Record paths_state := {
  fs_directory : wstring;
  cached_paths : gmap wstring wstring;
}.

Definition get_relative_file_path (raw_input : wstring) : M paths_state wstring :=
  st ← get;
  match cached_paths st !! raw_input with
  | Some path => mret path
  | None =>
      match relative_path raw_input with
      | None => crash "the loop does not end"
      | Some output =>
          let path := path_append (fs_directory st) output in
          _ ← put {| fs_directory := fs_directory st;
                     cached_paths := <[raw_input := path]> (cached_paths st) |};
          mret path
      end
  end.

(** Every entry of the cache is what the function would compute. *)
Definition cache_coherent (st : paths_state) : Prop :=
  map_Forall (fun raw path =>
    path = path_append (fs_directory st) (clean (segments (slashed raw))))
    (cached_paths st).

(** The directory a path denotes when it is walked from the left: an empty
    segment and "." stay, ".." goes up, any other segment goes down. *)
Definition walk (stack : list wstring) (seg : wstring) : list wstring :=
  if bool_decide (seg = []) || bool_decide (seg = L ".") then stack
  else if bool_decide (seg = L "..") then tail stack
  else seg :: stack.

Definition resolve (path : wstring) : list wstring :=
  fold_left walk (segments (slashed path)) [].

Lemma walk_safe stack seg :
  safe seg -> exists suffix, walk stack seg = suffix ++ stack.
Proof.
  intros (Hd & _). unfold is_dots in Hd. apply orb_false_iff in Hd as [E1 E2].
  unfold walk. rewrite E1, E2. destruct (bool_decide (seg = [])).
  - by exists [].
  - by exists [seg].
Qed.

Lemma fold_walk_safe segs stack :
  Forall safe segs -> exists suffix, fold_left walk segs stack = suffix ++ stack.
Proof.
  intros Hs. revert stack. induction Hs as [|seg segs Hseg _ IH]; intros stack; simpl.
  - by exists [].
  - destruct (walk_safe stack seg Hseg) as [s1 ->].
    destruct (IH (s1 ++ stack)) as [s2 ->]. exists (s2 ++ s1). by rewrite app_assoc.
Qed.
Lemma count_replicate n : count (replicate n Outside) = 0.
Proof. induction n; simpl; lia. Qed.

Lemma count_pos ts : 0 < count ts -> exists q ph, ts !! q = Some ph ∧ counted ph = true.
Proof.
  induction ts as [|ph ts IH]; simpl; [lia|]. destruct (counted ph) eqn:E; simpl.
  - intros _. by exists 0%nat, ph.
  - intros H. destruct IH as (q & ph' & Hq & ?); [lia|]. by exists (S q), ph'.
Qed.

(** ** The invariant *)

Definition count_ok (st : pool) : Prop :=
  thread_count st = count (threads st) ∧ thread_count st <= MAX_THREADS.

Definition locker_ok (st : pool) : Prop :=
  forall p ph, threads st !! p = Some ph -> in_isolate ph = true -> locker st = Some p.

(** No wake-up is lost: while a thread sleeps, the limit is reached or a
    notification is under way. *)
Definition wakeup_ok (st : pool) : Prop :=
  forall p, threads st !! p = Some Sleeping ->
    thread_count st = MAX_THREADS ∨ exists q, threads st !! q = Some Notifying.

Definition pool_ok (st : pool) : Prop := count_ok st ∧ locker_ok st ∧ wakeup_ok st.

(** What a lookup in an updated list says. *)
Lemma insert_cases (ts : list phase) p ph q ph' :
  <[p:=ph]> ts !! q = Some ph' ->
  (q = p ∧ ph' = ph ∧ (p < length ts)%nat) ∨ (q ≠ p ∧ ts !! q = Some ph').
Proof. rewrite list_lookup_insert_Some. intros [(-> & -> & ?)|[? ?]]; [by left|right; auto]. Qed.

Lemma count_ok_step st st' : count_ok st -> step st st' -> count_ok st'.
Proof.
  unfold count_ok. intros [Hn Hm] Hst.
  pose proof (count_nonneg (threads st')) as Hpos.
  destruct Hst; simpl in *; rewrite ?count_app;
    repeat (erewrite count_insert; [|
      first [eassumption
            |rewrite list_lookup_insert_ne by congruence; eassumption]]);
    unfold may_start in *; simpl; lia.
Qed.
Definition do_registration (fs : functions) (r : registration) : functions :=
  snd (match r with Register args => register args fs | FsRegister args => fs_register args fs end).

(** A script that runs under the locker, of [execute_file], of a callback or
    behind a promise, and makes the calls [l] of [register]; the heap is another
    one. *)
Definition run_script (l : list registration) (j : J) (st : callback_state J) : callback_state J :=
  CallbackState (isolate_ready st) (fold_left do_registration l (fns st)) j (pending_exception st)
    (attached st) (indicated st).

(** [isolate = v8::Isolate::New(...)], on the engine thread. *)
Definition isolate_made (st : callback_state J) : callback_state J :=
  CallbackState true (fns st) (js st) (pending_exception st) (attached st) (indicated st).

(** ** The server: requests, scripts, promises and resets interleaved *)

Record server := Server {
  state : callback_state J;
  (** The requests that passed the check and wait for the locker. *)
  checked : list (CALLBACK_TYPES * nat * Z);
  (** The notifications handled so far: type, context, returned status. *)
  returned : list (CALLBACK_TYPES * nat * Z);
}.

Definition on_promise (promise : nat) (a : nat * nat) : Prop := fst a = promise.

#[export] Instance on_promise_dec promise a : Decision (on_promise promise a).
Proof. unfold on_promise. apply _. Defined.

Fixpoint run_callbacks (cs : list (nat * nat)) (v : value) : M (callback_state J) unit :=
  match cs with
  | [] => mret ()
  | (_, c) :: cs' => _ ← promise_callback c v; run_callbacks cs' v
  end.
Definition response_deleteHeader : handler H :=
  deleteHeader Response "invalid p_http_response for deleteHeader".
Definition response_getHeader : handler H :=
  getHeader Response "invalid p_http_response for getHeader".
Definition response_setHeader : handler H :=
  setHeader Response "invalid p_http_response for setHeader".

(** *** [read] of the response *)

Definition chunk_length (c : data_chunk) : nat :=
  match c with FromMemory b => length b | FromElsewhere => 0 end.

(** The first loop. *)
Fixpoint sum_sizes (chunks : list data_chunk) (total_size : nat) : nat :=
  match chunks with
  | [] => total_size
  | FromElsewhere :: chunks' => sum_sizes chunks' total_size
  | FromMemory b :: chunks' => sum_sizes chunks' (total_size + length b)
  end.

(** The second loop. *)
Fixpoint copy_chunks (chunks : list data_chunk) (buffer : bytes) (offset : nat)
  : option bytes :=
  match chunks with
  | [] => Some buffer
  | FromElsewhere :: chunks' => copy_chunks chunks' buffer offset
  | FromMemory b :: chunks' =>
      if (length b =? 0)%nat then copy_chunks chunks' buffer offset
      else
        buffer ← memcpy buffer offset b;
        copy_chunks chunks' buffer (offset + length b)
  end.

(** A fresh buffer: V8 clears an [ArrayBuffer]; what [new char[]] holds does
    not matter. *)
Definition response_read : handler H := fun args =>
  _ ← check_context Response args "invalid p_http_response for read";
  h ← get;
  let chunks := pEntityChunks h in
  if (length chunks =? 0)%nat then mret VNull
  else
    let total_size := sum_sizes chunks 0 in
    if (total_size =? 0)%nat then mret VNull
    else
      match copy_chunks chunks (replicate total_size 0) 0 with
      | None => crash "write outside the buffer"
      | Some contents =>
          if from_v8_default bool (arg args 0) false
          then mret (VUint8Array {| array_buffer := contents; byte_offset := 0;
                                    byte_length := total_size |})
          else
            match NewExternalOneByte contents with
            | None => raise "failed to obtain string"
            | Some string => mret (VString string)
            end
      end.
(** IIS begins a request, with a context at an address that is free; it ends one,
    or notifies of one, only where it does not wait for a status or a completion.
    A server thread checks for a function, enters the isolate, and returns; in
    between and later, scripts register functions and call methods of the objects
    they were given. *)
Inductive http_step : relation http_server :=
| http_begin c s x :
    contexts x !! c = None ->
    http_step x (HttpServer (server_of x) (in_call x) (<[c := s]> (contexts x)) (objects x))
| http_end c x :
    ~ iis_holds x c ->
    http_step x (HttpServer (server_of x) (in_call x) (delete c (contexts x)) (objects x))
| http_unregistered type c st q rs i cs os :
    is_Some (cs !! c) -> ~ iis_holds (HttpServer (Server st q rs) i cs os) c ->
    handle_callback_check type st = (Ok false, st) ->
    http_step (HttpServer (Server st q rs) i cs os)
      (HttpServer (Server st q (rs ++ [(type, c, 0)])) i cs os)
| http_checked type c flags st q rs i cs os :
    is_Some (cs !! c) -> ~ iis_holds (HttpServer (Server st q rs) i cs os) c ->
    handle_callback_check type st = (Ok true, st) ->
    http_step (HttpServer (Server st q rs) i cs os)
      (HttpServer (Server st (q ++ [(type, c, flags)]) rs) i cs os)
| http_enter type c flags st q rs cs os :
    (type, c, flags) ∈ q ->
    http_step (HttpServer (Server st q rs) None cs os)
      (HttpServer (Server st q rs) (Some (type, c, flags)) cs (os ++ clones c))
| http_isolate st q rs i cs os :
    http_step (HttpServer (Server st q rs) i cs os)
      (HttpServer (Server (isolate_made st) q rs) i cs os)
| http_script l j st q rs i cs os :
    http_step (HttpServer (Server st q rs) i cs os)
      (HttpServer (Server (run_script l j st) q rs) i cs os)
| http_method o name h args r x x' :
    o ∈ objects x -> In (name, h) (methods_of o) ->
    call_method o h args x = (r, x') -> (forall w, r <> Crash w) -> http_step x x'
| http_return type c flags st st' q1 q2 rs r cs os :
    handle_callback_locked type c flags st = (Ok r, st') ->
    http_step
      (HttpServer (Server st (q1 ++ (type, c, flags) :: q2) rs) (Some (type, c, flags)) cs os)
      (HttpServer (Server st' (q1 ++ q2) (rs ++ [(type, c, r)])) None cs os)
| http_reset j st q rs cs os :
    http_step (HttpServer (Server st q rs) None cs os)
      (HttpServer (Server (reset_functions j st) q rs) None cs os)
| http_settle promise v l j st q rs i cs os :
    http_step (HttpServer (Server st q rs) i cs os)
      (HttpServer (Server (run_script l j (settle promise v j st)) q rs) i cs os).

━━━━━━━━━━━━━━━━

• PROBLEM
Set down exactly, and only, the lines from the one containing "http_step x (HttpServer (server_of x) (in_call x) (<[c" through the final line of the entries above.

• WRITTEN RESPONSE
    http_step x (HttpServer (server_of x) (in_call x) (<[c := s]> (contexts x)) (objects x))
| http_end c x :
    ~ iis_holds x c ->
    http_step x (HttpServer (server_of x) (in_call x) (delete c (contexts x)) (objects x))
| http_unregistered type c st q rs i cs os :
    is_Some (cs !! c) -> ~ iis_holds (HttpServer (Server st q rs) i cs os) c ->
    handle_callback_check type st = (Ok false, st) ->
    http_step (HttpServer (Server st q rs) i cs os)
      (HttpServer (Server st q (rs ++ [(type, c, 0)])) i cs os)
| http_checked type c flags st q rs i cs os :
    is_Some (cs !! c) -> ~ iis_holds (HttpServer (Server st q rs) i cs os) c ->
    handle_callback_check type st = (Ok true, st) ->
    http_step (HttpServer (Server st q rs) i cs os)
      (HttpServer (Server st (q ++ [(type, c, flags)]) rs) i cs os)
| http_enter type c flags st q rs cs os :
    (type, c, flags) ∈ q ->
    http_step (HttpServer (Server st q rs) None cs os)
      (HttpServer (Server st q rs) (Some (type, c, flags)) cs (os ++ clones c))
| http_isolate st q rs i cs os :
    http_step (HttpServer (Server st q rs) i cs os)
      (HttpServer (Server (isolate_made st) q rs) i cs os)
| http_script l j st q rs i cs os :
    http_step (HttpServer (Server st q rs) i cs os)
      (HttpServer (Server (run_script l j st) q rs) i cs os)
| http_method o name h args r x x' :
    o ∈ objects x -> In (name, h) (methods_of o) ->
    call_method o h args x = (r, x') -> (forall w, r <> Crash w) -> http_step x x'
| http_return type c flags st st' q1 q2 rs r cs os :
    handle_callback_locked type c flags st = (Ok r, st') ->
    http_step
      (HttpServer (Server st (q1 ++ (type, c, flags) :: q2) rs) (Some (type, c, flags)) cs os)
      (HttpServer (Server st' (q1 ++ q2) (rs ++ [(type, c, r)])) None cs os)
| http_reset j st q rs cs os :
    http_step (HttpServer (Server st q rs) None cs os)
      (HttpServer (Server (reset_functions j st) q rs) None cs os)
| http_settle promise v l j st q rs i cs os :
    http_step (HttpServer (Server st q rs) i cs os)
      (HttpServer (Server (run_script l j (settle promise v j st)) q rs) i cs os).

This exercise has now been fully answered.